Do you harbor anything against someone and you say, “I just can’t forgive them for that” or, “I forgive you, I just can’t to be married to you anymore”?  The Bible says we are to forgive, so our Father in heaven forgives us our sins.  But didn’t Jesus die for our sins and isn’t that a done deal?  Yes and yes, still the verse about forgiveness stands, why?  Ask God.  I do know that scripture says the world will know we are brothers by our love.  If we won’t forgive our brothers or sisters, let alone strangers, how will the world see Jesus?  What about the “can’t be married to you anymore” statement?  I’m talking about two Christians, vowing to God and each other in covenant, all the promises and pledges in a traditional marriage vow.  What does that say to our children, fellow believers who pray for us, our extended families and to outsiders just looking for hypocrisy amongst believers to sharpen their teeth on?  It says simply, “I have no desire to please God by believing His word, my happiness is more important, my suffering is too much”!

Jesus had all the same physical characteristics as you and I.  He got tired, hungry, sad, felt pain and frustration, even to the point of checking to see if “this cup” could pass by Him, if he could avoid the torment of taking on all our vile sin, getting beaten to a pulp and hung on a cross to die!  I have to ask myself what in my life of “suffering” came close to that of my Lord’s!  God said He would not put anything on us that would be too much for us to bear.  If I quit my marriage or spend all my energy trying to avoid or get out of the “refining fires” of life, I am saying, “God You are a liar”!  That is what it boils down to, if we are honest.  What in our life experience comes close to the Lord’s Passion?  Yet, as He was dying on the cross, He said, “Father forgive them, for they know not what they are doing”.  WOW.

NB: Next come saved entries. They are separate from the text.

(** One more token leaves the recorded states as they were. *)
Lemma state_at_snoc k tok b q p n st :
  0 < gm_block_size k → 0 < n ≤ len (token_ids p) → n mod gm_block_size k = 0 ∨ n = history_start_length p →
  (n = len (token_ids p) → history_start_length p = n ∧ history_start_state p = weights_of p ∨
    history_start_length p < n ∧ history_lookup (boundary_state_history p) n = Some (weights_of p)) →
  state_at p n = Ok st → state_at (observe_token k tok b q false None None p) n = Ok st.
Proof.
  intros Hbs Hn Hm Hcur. pose proof (observe_token_fields k tok b q false None None p) as (Hl & Hs & Hh).
  unfold state_at. rewrite observe_token_token_ids, len_app, Hl, Hs, Hh. change (len [tok]) with 1.
  rewrite (proj2 (Z.eqb_neq n (len (token_ids p) + 1))) by lia.
  assert (∀ h, history_lookup (if (len (token_ids p) + 1) mod gm_block_size k =? 0
    then h ++ [(len (token_ids p) + 1, weights_of (observe_token k tok b q false None None p))] else h) n
    = history_lookup h n) as Hlook.
  { intros h. destruct (_ =? 0); [|done]. rewrite history_lookup_app.
    by rewrite (proj2 (Z.eqb_neq (len (token_ids p) + 1) n)) by lia. }
  rewrite Hlook, (proj2 (Z.leb_gt n 0)) by lia.
  destruct (Z.eqb_spec n (len (token_ids p))) as [He|He]; [|done].
  intros [= <-]. destruct (Hcur He) as [(-> & Hst)|(Hlt & Hst)].
  - by rewrite Z.eqb_refl, Hst.
  - rewrite (proj2 (Z.eqb_neq n (history_start_length p))), (proj2 (Z.ltb_ge n (history_start_length p))) by lia.
    by rewrite Hst.
Qed.

Lemma history_start_observe k toks p :
  history_start_length (observe_all k toks p) = history_start_length p ∧
  history_start_state (observe_all k toks p) = history_start_state p.
Proof.
  induction toks as [|t toks [IH1 IH2]] using rev_ind; [done|]. rewrite observe_all_snoc.
  pose proof (observe_token_fields k t.1.1 t.1.2 t.2 false None None (observe_all k toks p)) as (-> & -> & _). done.
Qed.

I have been criticized for turning to God when my life turns upside down.  Pretty silly criticism, since it is the only way for me to get my life right side up.  The criticism fits for ignoring God and allowing my life to get upside down!  When I do my life on my terms, in my understanding and will power, it goes sour to say the least.  My life is a good example of what happens by living a life that is not pleasing to God.  He does not make my life hard when I don’t follow His word, He doesn’t have to, I MAKE IT HARD.

I am blessed and grateful to belong to a group which believes that without God in their lives, their lives would be unmanageable.  In fact, if this group and I step out and live life like we did, we know it would hasten our death and our life would not be worth living anyway.  When you have this sort of mentality every day, you become grateful for the reprieve and the promise of a better life…in God.